To do:
Please retype each record exactly as it stands below.

Excerpted records Block Start

(** X21: an oversize message overtakes the parts that are pending and
    does not take part in the batching.  Placed anywhere in a run, it is
    emitted as it is, right after what the messages before it made the
    processor emit, and the other messages are batched exactly as they
    would be without it. *)
Theorem Combine_oversize_overtakes (c : Combine) (before after : list Message)
    (big : Message) :
  n c < Len big →
  let without := Combine_run c (before ++ after) in
  let emitted_before := (Combine_run c before).2 in
  (Combine_run c (before ++ big :: after)).2
  = emitted_before ++ big :: drop (length emitted_before) without.2
  ∧ take (length emitted_before) without.2 = emitted_before
  ∧ c_parts (Combine_run c (before ++ big :: after)).1 = c_parts without.1.
Proof.
  intros Hbig. cbv zeta. rewrite !Combine_run_app. cbn [fst snd].
  rewrite drop_app_length, take_app_length.
  rewrite Combine_run_cons. cbn [fst snd].
  rewrite Combine_ProcessMessage_oversize
    by (by rewrite Combine_run_threshold). cbn [fst snd].
  destruct (Combine_run_counters_irrelevant
              (MkCombine (n (Combine_run c before).1)
                 (c_parts (Combine_run c before).1)
                 (c_mCount (Combine_run c before).1 + 1)
                 (c_mWarnParts (Combine_run c before).1 + 1)
                 (c_mSent (Combine_run c before).1 + 1)
                 (c_mSentParts (Combine_run c before).1 + Len big)
                 (c_mDropped (Combine_run c before).1))
              (Combine_run c before).1 after eq_refl eq_refl) as (-> & -> & _).
  done.
Qed.

Lemma Combine_oversize_overtakes_witness :
  let c := {| n := 2; c_parts := []; c_mCount := 0; c_mWarnParts := 0;
              c_mSent := 0; c_mSentParts := 0; c_mDropped := 0 |} in
  let before := [New [B "a"]] in
  let after := [New [B "b"]] in
  let big := New [B "x"; B "y"; B "z"] in
  let without := Combine_run c (before ++ after) in
  let emitted_before := (Combine_run c before).2 in
  (Combine_run c (before ++ big :: after)).2
  = emitted_before ++ big :: drop (length emitted_before) without.2
  ∧ take (length emitted_before) without.2 = emitted_before
  ∧ c_parts (Combine_run c (before ++ big :: after)).1 = c_parts without.1.
Proof.
  intros c before after big.
  apply (Combine_oversize_overtakes c before after big).
  vm_compute. reflexivity.
Defined.

(** X22: without oversize messages, a new Combine cuts the sequence of
    messages it receives into consecutive, non-empty groups.  Each group
    comes out as one message, made of the parts of its messages in the
    order received and carrying the metadata of the last message of the
    group only; the parts of the messages after the last group are what
    is left pending. *)
Theorem Combine_batches_are_groups (cf : Config) (c : Combine)
    (msgs : list Message) :
  (NewCombine cf).1 = Some c →
  Forall (λ m, Len m ≤ Parts (Combine_ cf)) msgs →
  ∃ (groups : list (list Message)) (leftover : list Message),
    msgs = concat groups ++ leftover
    ∧ (Combine_run c msgs).2 = batch_of <$> groups
    ∧ Forall (λ g, g ≠ []) groups
    ∧ c_parts (Combine_run c msgs).1 = concat (GetAll <$> leftover).
Proof.
  intros Hnew Hall. simpl in Hnew. injection Hnew as <-.
  apply (Combine_run_groups
           (MkCombine (Parts (Combine_ cf)) [] 0 0 0 0 0) [] msgs); done.
Qed.
(** ** PDFs without text, and the rules shown *)

(** X6.  A PDF without extractable text is audited all the same.  When
    every page extracts to the empty string (or the file has no page), tab 2
    reports "Extracted 0 characters from PDF." and then runs the audit on
    the empty string: the empty string is embedded and the judge is asked
    about it.  Unlike tab 1, tab 2 has no guard on empty content. *)
Theorem X6_textless_pdf_is_still_audited
        (w : World) (kb : index) (ui : UI) (pdf : UploadedFile) (pages : list PageObject) :
  uploaded_pdf ui = Some pdf ->
  button_audit_pdf ui = true ->
  w_PdfReader w pdf = Returns pages ->
  Forall (fun page => extract_text page = Returns (Str [])) pages ->
  trace_of (tab2 w kb ui)
  = (PdfReader pdf :: map page_extract_text (seq 0 (List.length pages)))
      ++ st_info (lit "Extracted 0 characters from PDF.")
      :: trace_of (run_audit w kb [] (lit "PDF Content"))
      ++ match result_of (run_audit w kb [] (lit "PDF Content")) with
         | Ok (result, _) => [verdict_event result]
         | _ => []
         end /\
  In (embed_query []) (trace_of (tab2 w kb ui)) /\
  result_of (tab2 w kb ui) = after_audit (result_of (run_audit w kb [] (lit "PDF Content"))).
Proof.
  intros Hu Hb Hr Hall.
  set (texts := map (fun _ : PageObject => ([] : str)) pages).
  assert (Hmap : map extract_text pages = map (fun s => Returns (Str s)) texts).
  { unfold texts. rewrite map_map. apply map_ext_in. intros page Hin.
    rewrite Forall_forall in Hall. now apply Hall. }
  assert (Hcat : List.concat texts = []).
  { unfold texts. clear. induction pages as [|p pages IH]; [reflexivity | exact IH]. }
  assert (He : extract_text_from_pdf w pdf
               = (PdfReader pdf :: map page_extract_text (seq 0 (List.length pages)),
                  Ok [])).
  { unfold extract_text_from_pdf. rewrite Hr. cbn [call]. rewrite bind_Ok.
    rewrite (extract_pages_all_str pages texts 0 [] Hmap), Hcat. reflexivity. }
  assert (Ht : trace_of (tab2 w kb ui)
               = (PdfReader pdf :: map page_extract_text (seq 0 (List.length pages)))
                   ++ st_info (lit "Extracted 0 characters from PDF.")
                   :: trace_of (run_audit w kb [] (lit "PDF Content"))
                   ++ match result_of (run_audit w kb [] (lit "PDF Content")) with
                      | Ok (result, _) => [verdict_event result]
                      | _ => []
                      end).
  { rewrite tab2_cases, Hu, Hb, He. reflexivity. }
  split; [exact Ht|split].
  - rewrite Ht. apply in_or_app. right. right.
    destruct (run_audit_embeds_content w kb [] (lit "PDF Content")) as [rest ->].
    right. left. reflexivity.
  - rewrite tab2_cases, Hu, Hb, He. reflexivity.
Qed.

Excerpted records Block End

Expected answer:
(** X21: an oversize message overtakes the parts that are pending and
    does not take part in the batching.  Placed anywhere in a run, it is
    emitted as it is, right after what the messages before it made the
    processor emit, and the other messages are batched exactly as they
    would be without it. *)
Theorem Combine_oversize_overtakes (c : Combine) (before after : list Message)
    (big : Message) :
  n c < Len big →
  let without := Combine_run c (before ++ after) in
  let emitted_before := (Combine_run c before).2 in
  (Combine_run c (before ++ big :: after)).2
  = emitted_before ++ big :: drop (length emitted_before) without.2
  ∧ take (length emitted_before) without.2 = emitted_before
  ∧ c_parts (Combine_run c (before ++ big :: after)).1 = c_parts without.1.
Proof.
  intros Hbig. cbv zeta. rewrite !Combine_run_app. cbn [fst snd].
  rewrite drop_app_length, take_app_length.
  rewrite Combine_run_cons. cbn [fst snd].
  rewrite Combine_ProcessMessage_oversize
    by (by rewrite Combine_run_threshold). cbn [fst snd].
  destruct (Combine_run_counters_irrelevant
              (MkCombine (n (Combine_run c before).1)
                 (c_parts (Combine_run c before).1)
                 (c_mCount (Combine_run c before).1 + 1)
                 (c_mWarnParts (Combine_run c before).1 + 1)
                 (c_mSent (Combine_run c before).1 + 1)
                 (c_mSentParts (Combine_run c before).1 + Len big)
                 (c_mDropped (Combine_run c before).1))
              (Combine_run c before).1 after eq_refl eq_refl) as (-> & -> & _).
  done.
Qed.

Lemma Combine_oversize_overtakes_witness :
  let c := {| n := 2; c_parts := []; c_mCount := 0; c_mWarnParts := 0;
              c_mSent := 0; c_mSentParts := 0; c_mDropped := 0 |} in
  let before := [New [B "a"]] in
  let after := [New [B "b"]] in
  let big := New [B "x"; B "y"; B "z"] in
  let without := Combine_run c (before ++ after) in
  let emitted_before := (Combine_run c before).2 in
  (Combine_run c (before ++ big :: after)).2
  = emitted_before ++ big :: drop (length emitted_before) without.2
  ∧ take (length emitted_before) without.2 = emitted_before
  ∧ c_parts (Combine_run c (before ++ big :: after)).1 = c_parts without.1.
Proof.
  intros c before after big.
  apply (Combine_oversize_overtakes c before after big).
  vm_compute. reflexivity.
Defined.

(** X22: without oversize messages, a new Combine cuts the sequence of
    messages it receives into consecutive, non-empty groups.  Each group
    comes out as one message, made of the parts of its messages in the
    order received and carrying the metadata of the last message of the
    group only; the parts of the messages after the last group are what
    is left pending. *)
Theorem Combine_batches_are_groups (cf : Config) (c : Combine)
    (msgs : list Message) :
  (NewCombine cf).1 = Some c →
  Forall (λ m, Len m ≤ Parts (Combine_ cf)) msgs →
  ∃ (groups : list (list Message)) (leftover : list Message),
    msgs = concat groups ++ leftover
    ∧ (Combine_run c msgs).2 = batch_of <$> groups
    ∧ Forall (λ g, g ≠ []) groups
    ∧ c_parts (Combine_run c msgs).1 = concat (GetAll <$> leftover).
Proof.
  intros Hnew Hall. simpl in Hnew. injection Hnew as <-.
  apply (Combine_run_groups
           (MkCombine (Parts (Combine_ cf)) [] 0 0 0 0 0) [] msgs); done.
Qed.
(** ** PDFs without text, and the rules shown *)

(** X6.  A PDF without extractable text is audited all the same.  When
    every page extracts to the empty string (or the file has no page), tab 2
    reports "Extracted 0 characters from PDF." and then runs the audit on
    the empty string: the empty string is embedded and the judge is asked
    about it.  Unlike tab 1, tab 2 has no guard on empty content. *)
Theorem X6_textless_pdf_is_still_audited
        (w : World) (kb : index) (ui : UI) (pdf : UploadedFile) (pages : list PageObject) :
  uploaded_pdf ui = Some pdf ->
  button_audit_pdf ui = true ->
  w_PdfReader w pdf = Returns pages ->
  Forall (fun page => extract_text page = Returns (Str [])) pages ->
  trace_of (tab2 w kb ui)
  = (PdfReader pdf :: map page_extract_text (seq 0 (List.length pages)))
      ++ st_info (lit "Extracted 0 characters from PDF.")
      :: trace_of (run_audit w kb [] (lit "PDF Content"))
      ++ match result_of (run_audit w kb [] (lit "PDF Content")) with
         | Ok (result, _) => [verdict_event result]
         | _ => []
         end /\
  In (embed_query []) (trace_of (tab2 w kb ui)) /\
  result_of (tab2 w kb ui) = after_audit (result_of (run_audit w kb [] (lit "PDF Content"))).
Proof.
  intros Hu Hb Hr Hall.
  set (texts := map (fun _ : PageObject => ([] : str)) pages).
  assert (Hmap : map extract_text pages = map (fun s => Returns (Str s)) texts).
  { unfold texts. rewrite map_map. apply map_ext_in. intros page Hin.
    rewrite Forall_forall in Hall. now apply Hall. }
  assert (Hcat : List.concat texts = []).
  { unfold texts. clear. induction pages as [|p pages IH]; [reflexivity | exact IH]. }
  assert (He : extract_text_from_pdf w pdf
               = (PdfReader pdf :: map page_extract_text (seq 0 (List.length pages)),
                  Ok [])).
  { unfold extract_text_from_pdf. rewrite Hr. cbn [call]. rewrite bind_Ok.
    rewrite (extract_pages_all_str pages texts 0 [] Hmap), Hcat. reflexivity. }
  assert (Ht : trace_of (tab2 w kb ui)
               = (PdfReader pdf :: map page_extract_text (seq 0 (List.length pages)))
                   ++ st_info (lit "Extracted 0 characters from PDF.")
                   :: trace_of (run_audit w kb [] (lit "PDF Content"))
                   ++ match result_of (run_audit w kb [] (lit "PDF Content")) with
                      | Ok (result, _) => [verdict_event result]
                      | _ => []
                      end).
  { rewrite tab2_cases, Hu, Hb, He. reflexivity. }
  split; [exact Ht|split].
  - rewrite Ht. apply in_or_app. right. right.
    destruct (run_audit_embeds_content w kb [] (lit "PDF Content")) as [rest ->].
    right. left. reflexivity.
  - rewrite tab2_cases, Hu, Hb, He. reflexivity.
Qed.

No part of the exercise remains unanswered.